Soweit das Oberverwaltungsgericht den für die Wertminderung des Kraftfahrzeugs angesetzten Betrag im Wege der Schätzung nach § 173 Satz 1 VwGO i.V.m. § 287 Abs. 1 ZPO ermittelt hat, erweist sich dies als fehlerfrei. Gegen die Anwendung dieser Vorschriften bei der Ermittlung der Höhe der nach § 198 Abs. 1 GVG geschuldeten Entschädigung bestehen keine Bedenken, weil die Schätzvorschriften auch ansonsten bei Entschädigungsansprüchen Anwendung finden (vgl. Urteil vom 20. Januar 2005 - BVerwG 3 C 15.04 - Buchholz 418.6 TierSG Nr. 18 S. 10). Auch hinsichtlich der Höhe der geschätzten wegebedingten Wertminderung des klägerischen Fahrzeugs bestehen keine begründeten Zweifel. Das Oberverwaltungsgericht hat insoweit die Grundlagen seiner Schätzung nachvollziehbar dargelegt. In diesem Fall ist das Revisionsgericht regelmäßig auf die Prüfung beschränkt, ob die vorinstanzliche Schätzung auf grundsätzlich fehlerhaften Erwägungen beruht, ob wesentliche Tatsachen außer Acht gelassen oder sonstige Rechtsvorschriften oder Denk- und Erfahrungssätze verletzt worden sind (Urteile vom 1. März 1995 - BVerwG 8 C 36.92 - Buchholz 303 § 287 ZPO Nr. 3 S. 11 und vom 20. Januar 2005 a.a.O.). Solche Mängel liegen nicht vor.

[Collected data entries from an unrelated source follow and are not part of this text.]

(* ===== verification/Backends.v ===== *)
(** * The container backend ([ContainerBackend] of [services/execution_backends.py])

    The life of the [docker run] processes: an execution, the cleanup task its
    cancellation leaves behind, and the calls of [cancel]. Every stretch of code
    between two suspensions is one event; processes exit when they like. The command
    and the output are those of Containers.v and RunnerProtocol.v. *)

From stdpp Require Import base tactics list option gmap strings.
From S2P Require Import Prelude.

(** A process: whether it has exited, and whether it was told to. *)
Record process := mkProcess { pr_exited : bool; pr_killed : bool }.

(** [execute]: waiting for the process to be created, for its output, or over. *)
Inductive exec_phase :=
| ESpawning
| ECommunicating (pid : nat)
| EReturned
| ECancelled (pid : option nat)
| EFailed.
Record exec := mkExec { ex_run : string; ex_name : string; ex_phase : exec_phase }.

(** [_cleanup_after_cancellation]: not started, in [stop_container], in [wait], done. *)
Inductive task_phase := TStart | TStopping | TWaiting | TDone.
Record cleanup := mkCleanup { cl_run : string; cl_pid : nat; cl_name : string; cl_phase : task_phase }.

(** [cancel]: waiting for the cleanup task, in [stop_container], in [wait], done, or
    ended by the [ProcessLookupError] of [kill]. *)
Inductive call_phase :=
| KGather (t : nat)
| KStopping (pid : option nat)
| KWaiting (pid : nat)
| KDone
| KRaised.
Record call := mkCall { ca_run : string; ca_phase : call_phase }.

Record backend := mkBackend {
  bk_active : gmap string nat;
  bk_names : gmap string string;
  bk_cleanup : gmap string nat;
  bk_execs : list exec;
  bk_tasks : list cleanup;
  bk_calls : list call;
  bk_procs : list process
}.

Definition init_backend : backend := mkBackend ∅ ∅ ∅ [] [] [] [].

Definition with_execs (x : list exec) (s : backend) : backend :=
  mkBackend (bk_active s) (bk_names s) (bk_cleanup s) x (bk_tasks s) (bk_calls s) (bk_procs s).
Definition with_tasks (x : list cleanup) (s : backend) : backend :=
  mkBackend (bk_active s) (bk_names s) (bk_cleanup s) (bk_execs s) x (bk_calls s) (bk_procs s).
Definition with_calls (x : list call) (s : backend) : backend :=
  mkBackend (bk_active s) (bk_names s) (bk_cleanup s) (bk_execs s) (bk_tasks s) x (bk_procs s).
Definition with_procs (x : list process) (s : backend) : backend :=
  mkBackend (bk_active s) (bk_names s) (bk_cleanup s) (bk_execs s) (bk_tasks s) (bk_calls s) x.

Definition set_exec (e : nat) (p : exec_phase) (s : backend) : backend :=
  with_execs (alter (fun x => mkExec (ex_run x) (ex_name x) p) e (bk_execs s)) s.
Definition set_task (t : nat) (p : task_phase) (s : backend) : backend :=
  with_tasks (alter (fun x => mkCleanup (cl_run x) (cl_pid x) (cl_name x) p) t (bk_tasks s)) s.
Definition set_call (c : nat) (p : call_phase) (s : backend) : backend :=
  with_calls (alter (fun x => mkCall (ca_run x) p) c (bk_calls s)) s.

(** [_clear_active_run]. *)
Definition clear_active_run (run : string) (s : backend) : backend :=
  mkBackend (delete run (bk_active s)) (delete run (bk_names s)) (delete run (bk_cleanup s))
    (bk_execs s) (bk_tasks s) (bk_calls s) (bk_procs s).

Definition exited (pid : nat) (s : backend) : bool :=
  match bk_procs s !! pid with Some p => pr_exited p | None => false end.

(** [process.kill()]: [lookup_error] is whether it raises [ProcessLookupError], which it
    only may for a process that has exited. *)
Definition kill (pid : nat) (s : backend) : backend :=
  with_procs (alter (fun p => mkProcess (pr_exited p) true) pid (bk_procs s)) s.

Definition task_done (t : nat) (s : backend) : bool :=
  match bk_tasks s !! t with Some c => match cl_phase c with TDone => true | _ => false end | None => true end.

(** [_ensure_cleanup_task]. *)
Definition ensure_cleanup_task (run : string) (pid : nat) (name : string) (s : backend) : backend :=
  match bk_cleanup s !! run with
  | Some t => if task_done t s then
                mkBackend (bk_active s) (bk_names s) (<[run := length (bk_tasks s)]> (bk_cleanup s)) (bk_execs s)
                  (bk_tasks s ++ [mkCleanup run pid name TStart]) (bk_calls s) (bk_procs s)
              else s
  | None => mkBackend (bk_active s) (bk_names s) (<[run := length (bk_tasks s)]> (bk_cleanup s)) (bk_execs s)
              (bk_tasks s ++ [mkCleanup run pid name TStart]) (bk_calls s) (bk_procs s)
  end.

Inductive backend_event :=
| Execute (run name : string)
| Spawned (e : nat) (ok : bool)
| Exits (pid : nat)
| Communicated (e : nat)
| Cancelled (e : nat)
| TaskRuns (t : nat) (lookup_error : bool)
| Cancel (run : string)
| CallRuns (c : nat) (lookup_error : bool).

(** The execution [e]. *)
Definition spawned (e : nat) (ok : bool) (x : exec) (s : backend) : option backend :=
  match ex_phase x with
  | ESpawning =>
      if ok then
        let pid := length (bk_procs s) in
        Some (mkBackend (<[ex_run x := pid]> (bk_active s)) (<[ex_run x := ex_name x]> (bk_names s)) (bk_cleanup s)
                (alter (fun x => mkExec (ex_run x) (ex_name x) (ECommunicating pid)) e (bk_execs s)) (bk_tasks s)
                (bk_calls s) (bk_procs s ++ [mkProcess false false]))
      else Some (set_exec e EFailed s)
  | _ => None
  end.

Definition communicated (e : nat) (x : exec) (s : backend) : option backend :=
  match ex_phase x with
  | ECommunicating pid => if exited pid s then Some (set_exec e EReturned (clear_active_run (ex_run x) s)) else None
  | _ => None
  end.

(** The task of the execution is cancelled at its [await]. *)
Definition cancelled (e : nat) (x : exec) (s : backend) : option backend :=
  match ex_phase x with
  | ESpawning => Some (set_exec e (ECancelled None) s)
  | ECommunicating pid => Some (set_exec e (ECancelled (Some pid)) (ensure_cleanup_task (ex_run x) pid (ex_name x) s))
  | _ => None
  end.

(** [_stop_active_run] within the cleanup task: [stop_container], which may fail or
    time out, then [kill], then [wait], which may time out. *)
Definition task_runs (t : nat) (lookup_error : bool) (c : cleanup) (s : backend) : option backend :=
  match cl_phase c with
  | TStart => Some (set_task t TStopping s)
  | TStopping =>
      if lookup_error then
        if exited (cl_pid c) s then Some (set_task t TDone (clear_active_run (cl_run c) s)) else None
      else Some (set_task t TWaiting (kill (cl_pid c) s))
  | TWaiting => Some (set_task t TDone (clear_active_run (cl_run c) s))
  | TDone => None
  end.

(** [cancel] up to its first suspension. *)
Definition cancel (run : string) (s : backend) : backend :=
  let gather := match bk_cleanup s !! run with
                | Some t => if task_done t s then None else Some t
                | None => None
                end in
  match gather with
  | Some t => with_calls (bk_calls s ++ [mkCall run (KGather t)]) s
  | None =>
      match bk_names s !! run with
      | Some _ => with_calls (bk_calls s ++ [mkCall run (KStopping (bk_active s !! run))]) s
      | None =>
          match bk_active s !! run with
          | Some pid => with_calls (bk_calls s ++ [mkCall run (KWaiting pid)]) (kill pid s)
          | None => with_calls (bk_calls s ++ [mkCall run KDone]) (clear_active_run run s)
          end
      end
  end.

Definition call_runs (c : nat) (lookup_error : bool) (k : call) (s : backend) : option backend :=
  match ca_phase k with
  | KGather t => if task_done t s then Some (set_call c KDone s) else None
  | KStopping (Some pid) =>
      if lookup_error then if exited pid s then Some (set_call c KRaised s) else None
      else Some (set_call c (KWaiting pid) (kill pid s))
  | KStopping None => Some (set_call c KDone (clear_active_run (ca_run k) s))
  | KWaiting _ => Some (set_call c KDone (clear_active_run (ca_run k) s))
  | KDone | KRaised => None
  end.

Definition step (ev : backend_event) (s : backend) : option backend :=
  match ev with
  | Execute run name => Some (with_execs (bk_execs s ++ [mkExec run name ESpawning]) s)
  | Spawned e ok => x ← bk_execs s !! e; spawned e ok x s
  | Exits pid => p ← bk_procs s !! pid; Some (with_procs (<[pid := mkProcess true (pr_killed p)]> (bk_procs s)) s)
  | Communicated e => x ← bk_execs s !! e; communicated e x s
  | Cancelled e => x ← bk_execs s !! e; cancelled e x s
  | TaskRuns t lookup_error => c ← bk_tasks s !! t; task_runs t lookup_error c s
  | Cancel run => Some (cancel run s)
  | CallRuns c lookup_error => k ← bk_calls s !! c; call_runs c lookup_error k s
  end.

(** The coordinator gives every execution a run id of its own. *)
Definition fresh (ev : backend_event) (s : backend) : Prop :=
  match ev with
  | Execute run _ => forall x, x ∈ bk_execs s -> ex_run x <> run
  | _ => True
  end.

Inductive reach : backend -> Prop :=
| reach_init : reach init_backend
| reach_step ev s s' : reach s -> fresh ev s -> step ev s = Some s' -> reach s'.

Die vom Oberverwaltungsgericht angenommene Höhe der Wartungskosten wurde in der mündlichen Verhandlung vor dem Senat unstreitig gestellt.
3. Die Kostenentscheidung beruht auf § 154 Abs. 2 VwGO. Eine Billigkeitsentscheidung nach der kostenrechtlichen Spezialregelung des § 201 Abs. 4 GVG i.V.m. § 173 Satz 2 VwGO ist nicht zu treffen.